Da ist er, der Haken. Zwar schadet ein wenig Weltläufigkeit nie, insofern ist es zu begrüßen, dass Hotels eher nicht mehr Zur Post, Brauner Bär oder Deutsche Eiche heißen und das Provocateur sich mit einem Hauch internationalen Flairs umgibt. Aber das Provozierende an diesem Haus ist nicht die Inneneinrichtung gewordene Hommage an die Zwanzigerjahre mit ihrer angestrebten Verruchtheit und inszenierten Burleske. Sondern der Umstand, dass die Gäste möglichst nicht merken sollen, dass sie in Berlin sind.

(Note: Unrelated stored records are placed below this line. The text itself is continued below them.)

Lemma remark_rest h h' : remark h h' -> gc_stack_overflow h' = gc_stack_overflow h -> h' = with_areas (areas h') h.
Proof. intros [_ Hr] Ho. destruct h, h'. unfold with_overflow, with_areas in *. cbn in *. injection Hr as -> -> -> -> -> ->. by subst. Qed.

(** What the mark phase leaves. *)
Lemma wp_mark h ws (Q : unit -> heap_t -> Prop) : heap_ok h ->
  (forall h2, remark (started h) h2 -> h2 = with_areas (areas h2) (started h) -> (forall m, marked h2 m <-> reach h (roots_of h ws) m) -> Q tt h2) ->
  wp (collect_stacks ws;; gc_deal_with_stack_overflow) (started h) Q.
Proof.
  intros Hok HQ. pose proof (sweepable_areas _ (ho_areas _ Hok)) as Hoka. set (h0 := started h) in *. assert (areas h0 = areas h) as He by done.
  assert (unmarked h0) as Hun by (intros m Hm; by apply (ho_unmarked _ Hok m), (marked_areas h0)).
  apply wp_bind, wp_collect_roots; [done|]. intros h1 Hm. pose proof (mk_remark _ _ _ _ Hm) as Hr1.
  apply wp_deal; [by eapply remark_ok| |].
  - intros Hof. eapply marks_closed; [|exact Hm| |done]; [done|]. intros _. left. intros m m' Hc. by destruct (Hun m Hc).
  - intros h2 Hr Hof Hcl Hre. destruct (mark_phase h0 h1 h2 ws Hoka Hun Hm Hr Hcl Hre) as [Hr2 Hiff].
    apply HQ; [done|by apply remark_rest|]. intros m. rewrite Hiff. split; apply reach_areas; done.
Qed.

(** The marks, the finalisers and the sweep, without the brackets of the source. *)
Lemma wp_collect_flat ws rs (Q : unit -> heap_t -> Prop) (k : Mg unit) h :
  wp (collect_stacks (rs :: ws);; gc_deal_with_stack_overflow) h (fun _ h => wp (gc_sweep_run_finalisers;; gc_sweep_free_blocks) h (fun _ h => wp k h Q)) ->
  wp (gc_collect_root rs) h (fun _ h => wp (collect_stacks ws;; gc_deal_with_stack_overflow;; gc_sweep_run_finalisers;; gc_sweep_free_blocks;; k) h Q).
Proof.
  cbn [collect_stacks]. unfold wp, mbind, M_bind. destruct (gc_collect_root _ _) as [[[] s1]|]; [|done].
  destruct (collect_stacks _ s1) as [[[] s2]|]; [|done]. destruct (gc_deal_with_stack_overflow s2) as [[[] s3]|]; [|done].
  destruct (gc_sweep_run_finalisers s3) as [[[] s4]|]; [|done]. by destruct (gc_sweep_free_blocks s4) as [[[] s5]|].
Qed.

Lemma wp_start h (Q : unit -> heap_t -> Prop) rs : heap_ok h -> wp (gc_collect_root rs) (started h) Q -> wp (gc_collect_start rs) h Q.
Proof.
  intros Hok HQ. unfold gc_collect_start, gc_collect_start_common. apply wp_bind, wp_bind. unfold wp at 1, get.
  apply wp_bind, wp_assert; [apply Z.eqb_eq, (ho_lock _ Hok)|]. apply wp_modify, wp_bind, wp_modify. exact HQ.
Qed.

Lemma gc_collect_spec h r : heap_ok h ->
  wp (gc_collect r) h (fun _ h' => collects h (root_section r :: stacks r) h' /\ heap_ok h').
Proof.
  intros Hok. set (ws := root_section r :: stacks r). destruct (ho_lock _ Hok) as [Hld Hlf].
  unfold gc_collect, gc_collect_end. apply wp_bind, wp_start; [done|]. apply wp_collect_flat. fold ws.
  apply wp_mark; [done|]. intros h2 Hr Hh2 Hm.
  apply (wp_sweep h h2 ws); [done|apply Hr|done|]. intros l ess Hl Hess Hall.
  apply wp_bind, wp_modify, wp_bind, wp_reset_last_free, wp_modify.
  set (l' := map (with_last_free 0) l).
  assert (forall k a', l' !! k = Some a' -> exists a, areas h !! k = Some a /\ n_blocks_of a' = n_blocks_of a /\ sweepable a' /\
            forall b, 0 <= b < n_blocks_of a -> kind_of a' b <> AT_MARK) as Hl'.
  { intros k a' Ha'. destruct (lookup_lt_is_Some_2 (areas h) k) as [a Ha].
    { apply lookup_lt_Some in Ha'. unfold l' in Ha'. rewrite length_map in Ha'. lia. }
    destruct (Hall k a Ha) as (a3 & es & H1 & _ & Hc & _ & Hsw & Hnm). fold l' in H1. simplify_eq. exists a. split; [done|].
    split; [by rewrite (co_fields _ _ _ _ _ Hc)|]. split; [done|exact Hnm]. }
  set (hf := MkHeap (kept_from 0 l') 0 false (gc_lock_depth h) (gc_auto_collect_enabled h) (gc_alloc_threshold h) 0
              (events h ++ concat ess ++ freed_from 0 l')).
  match goal with |- _ _ _ ?hx /\ _ => assert (hx = hf) as -> end.
  { rewrite Hh2. unfold with_lock_depth at 1. cbn -[uwrap]. unfold hf, l'. by rewrite lock_flag, kept_from_map, freed_from_map. }
  split.
  - exists l', ess. unfold l' at 1. rewrite length_map. split; [done|]. split; [done|]. split; [|done].
    intros k a Ha. destruct (Hall k a Ha) as (a3 & es & H1 & H2 & H3 & H4 & _). by exists (with_last_free 0 a3), es.
  - assert (forall a, a ∈ kept_from 0 l' -> sweepable a /\ forall b, 0 <= b < n_blocks_of a -> kind_of a b <> AT_MARK) as Hk.
    { intros a Ha. apply kept_from_in, list_elem_of_lookup in Ha as [k Ha]. destruct (Hl' k a Ha) as (a0 & _ & -> & Hsw & Hnm). by split. }
    split; [apply Forall_forall; intros a Ha; by apply Hk| |by split].
    intros [k b] [(a & Ha & Hb) Hkd]. unfold kind in Hkd. rewrite Ha in Hkd. cbn in *. apply list_elem_of_lookup_2 in Ha.
    destruct (Hk a Ha) as [_ Hnm]. by apply (Hnm b).
Qed.

Lemma freed_from_in l : forall k i a, l !! i = Some a -> gc_last_used_block a = 0 -> (k <> 0 \/ i <> 0)%nat -> FreeHeap (area_addr a) ∈ freed_from k l.
Proof.
  induction l as [|x l IH]; intros k i a Hi Hz Hne; [done|]. cbn [freed_from]. destruct i as [|i].
  - injection Hi as ->. unfold given_back. rewrite Hz, (proj2 (Nat.eqb_neq k 0)) by lia. cbn. apply list_elem_of_here.
  - destruct (given_back k x) eqn:Hg.
    + apply list_elem_of_further. apply (IH k i); [done|done|]. left. intros ->. unfold given_back in Hg. by rewrite andb_false_r in Hg.
    + apply (IH (S k) i); [done|done|lia].
Qed.

Lemma kept_lookup l : forall i k a, l !! k = Some a -> gc_last_used_block a <> 0 \/ (i = 0 /\ k = 0)%nat -> exists j, kept_from i l !! j = Some a.
Proof.
  induction l as [|x l IH]; intros i k a Hk Hor; [done|]. cbn [kept_from]. destruct k as [|k].
  - injection Hk as ->. assert (given_back i a = false) as ->; [|by exists 0%nat]. unfold given_back.
    destruct Hor as [Hne|[-> _]]; [by rewrite (proj2 (Z.eqb_neq _ _) Hne)|by rewrite andb_false_r].
  - assert (gc_last_used_block a <> 0) as Hne by (destruct Hor as [?|[_ ?]]; [done|lia]). destruct (given_back i x).
    + by apply (IH i k a); [|left].
    + destruct (IH (S i) k a Hk (or_introl Hne)) as [j Hj]. by exists (S j).
Qed.

(** The areas that are kept and those that are given back. *)
Lemma collects_areas h ws h' : collects h ws h' -> forall k a, areas h !! k = Some a ->
  (exists k' a', areas h' !! k' = Some a' /\ collected h (roots_of h ws) k a a') \/
  k <> 0%nat /\ FreeHeap (area_addr a) ∈ events h' /\ forall b, 0 < b < n_blocks_of a -> ~ survives h (roots_of h ws) (k, b).
Proof.
  intros (l & ess & _ & _ & Hall & ->) k a Ha. cbn [areas events]. destruct (Hall k a Ha) as (a' & es & Hl & _ & Hc & _).
  destruct (decide (gc_last_used_block a' = 0 /\ k <> 0%nat)) as [[Hz Hne]|Hor].
  - right. split; [done|]. split.
    + assert (area_addr a' = area_addr a) as <- by (by rewrite (co_fields _ _ _ _ _ Hc)).
      apply elem_of_app. right. apply elem_of_app. right. apply (freed_from_in l 0 k); [done|done|by right].
    + intros b Hb Hs. apply (co_kept _ _ _ _ _ Hc) in Hs as [_ Hs]; lia.
  - left. destruct (kept_lookup l 0 k a' Hl) as [k' Hk']; [lia|]. by exists k', a'.
Qed.

End Collection.

(** ** The collector: correctness of a collection

    The theorems about [gc_collect], with a small heap of two areas to show that
    their hypotheses hold. *)

(** ** An example *)

(** A [__del__] method that clears the second word of its object, say a file
    that is closed. *)
#[local] Instance example_finalisers : Finalisers := {
  call_del k b h := match areas h !! k with
                    | Some a => put_area k (with_pool (<[Z.to_nat (4 * b + 1) := 0]> (pool a)) a) h
                    | None => h
                    end }.

#[local] Instance example_finaliser_laws : FinaliserLaws.
Proof.
  split. intros h k a b n Hk Hb _ (Hn & _). exists (<[Z.to_nat (4 * b + 1) := 0]> (pool a)). split; [apply length_insert|]. split.
  - intros i Hi. apply list_lookup_insert_ne. lia.
  - cbn. by rewrite Hk.
Defined.


(** Two areas of four blocks.  In the first, a chain of two blocks whose words
    point into the second area, and an unreachable object with a finaliser; in
    the second, an object of one block. *)
Definition example_area_0 : area_t :=
  MkArea 0x0ff0 1 [0x19; 0; 0x04] 0x1000 0x1040 ([0x2000; 7; 0; 0] ++ [0; 0; 0; 0] ++ [0x3f40; 0; 0; 0] ++ [0; 0; 0; 0]) 0 2.
Definition example_area_1 : area_t :=
  MkArea 0x1ff0 1 [0x01; 0; 0] 0x2000 0x2040 ([5; 0; 0; 0] ++ [0; 0; 0; 0] ++ [0; 0; 0; 0] ++ [0; 0; 0; 0]) 0 0.
Definition example_heap : heap_t := MkHeap [example_area_0; example_area_1] 0 false 0 true 0xffffffff 3 [].
Definition example_roots : roots_t := MkRoots [0; 0x1000] [[0x1001; 12]].

Lemma four_blocks b : 0 <= b < 4 -> b = 0 \/ b = 1 \/ b = 2 \/ b = 3.
Proof. lia. Qed.

Ltac by_blocks := intros b Hb; apply four_blocks in Hb as [-> | [-> | [-> | ->]]].

Lemma example_kinds_0 : kinds_ok example_area_0.
Proof.
  split; [done| |].
  - intros b Hb. change (2 < b < 4) in Hb. assert (b = 3) as -> by lia. done.
  - by_blocks; intros Hk; vm_compute in Hk |- *; done.
Qed.

Lemma example_kinds_1 : kinds_ok example_area_1.
Proof.
  split; [done| |].
  - intros b Hb. change (0 < b < 4) in Hb. assert (b = 1 \/ b = 2 \/ b = 3) as [-> | [-> | ->]] by lia; done.
  - by_blocks; intros Hk; vm_compute in Hk |- *; done.
Qed.

Lemma example_areas_ok : Forall sweepable (areas example_heap).
Proof.
  repeat apply Forall_cons_2; [| |apply Forall_nil_2]; (split; [split|first [exact example_kinds_0|exact example_kinds_1]|done]);
    first [done|repeat apply Forall_cons_2; try apply Forall_nil_2; done].
Qed.

Lemma example_unmarked : unmarked example_heap.
Proof.
  intros [k b] [(a & Ha & Hb) Hk]. unfold kind in Hk. rewrite Ha in Hk. cbn [fst snd] in *.
  destruct k as [|[|k]]; [| |done]; injection Ha as <-; apply four_blocks in Hb as [-> | [-> | [-> | ->]]]; done.
Qed.

Lemma example_heap_ok : heap_ok example_heap.
Proof. split; [exact example_areas_ok|exact example_unmarked|done]. Qed.

Lemma example_root : reach example_heap (roots_of example_heap (root_section example_roots :: stacks example_roots)) (0%nat, 0).
Proof. apply reach_root. exists [0; 0x1000]. split; [by left|]. exists 0x1000. split; [by right; left|]. split; [done|by left]. Qed.

Lemma example_reach : reach example_heap (roots_of example_heap (root_section example_roots :: stacks example_roots)) (1%nat, 0).
Proof.
  eapply reach_step; [exact example_root|]. exists example_area_0, 2, 0. split; [done|]. split.
  - split; [lia|]. split; [done|]. split; [intros i Hi; assert (i = 1) as -> by lia; done|done].
  - split; [cbn; lia|]. exists example_area_0, 0x2000. split; [done|]. split; [done|]. split; [done|]. split; [done|by left].
Qed.

(** ** Collection *)

(** The second area with an object of two blocks instead, the first of which is
    block 0: it is not given back. *)
Definition kept_area : area_t :=
  MkArea 0x1ff0 1 [0x09; 0; 0] 0x2000 0x2040 ([5; 0; 0; 0] ++ [0; 0; 0; 0] ++ [0; 0; 0; 0] ++ [0; 0; 0; 0]) 0 1.
Definition kept_heap : heap_t := MkHeap [example_area_0; kept_area] 0 false 0 true 0xffffffff 3 [].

Das französelnde Provocateur zitiert nämlich nicht die Goldenen Zwanziger in Berlin, vielmehr spielt es mondänes Paris vor reichlich 90 Jahren. Es will speziell an Edith Piaf erinnern, die in den 1920er-Jahren allerdings noch ein Kind war. Und an Oscar Wilde, der in den 1920er-Jahren allerdings schon tot war. Sich falsche Paten für sein Motto zu suchen, ist das eine. Das andere: Warum ist im Tourismus das gesamte Jahr über Fasching? Und alle verkleiden sich und niemand will mehr er selbst sein.

Da nennt man sich lieber Elbflorenz oder Paris des Ostens (was ein Dutzend Städte tut), baut Sehenswürdigkeiten nach und imitiert fremde Lebensgefühle, ganz nach dem Motto: lieber eine gute Kopie als ein schlechtes Original. Anstatt sich auf sich selbst zu beziehen. Gewiss, das ist anstrengend. Denn dann müsste man mehr bieten als einen oberflächlichen Schein. Die für Provokationen stets zu habenden Berliner jedenfalls würden es einem Zwanziger-Jahre-Lookalike-Berlin-Hotel gewiss nicht durchgehen lassen, beriefe es sich auf Nina Hagen und Georg Trakl.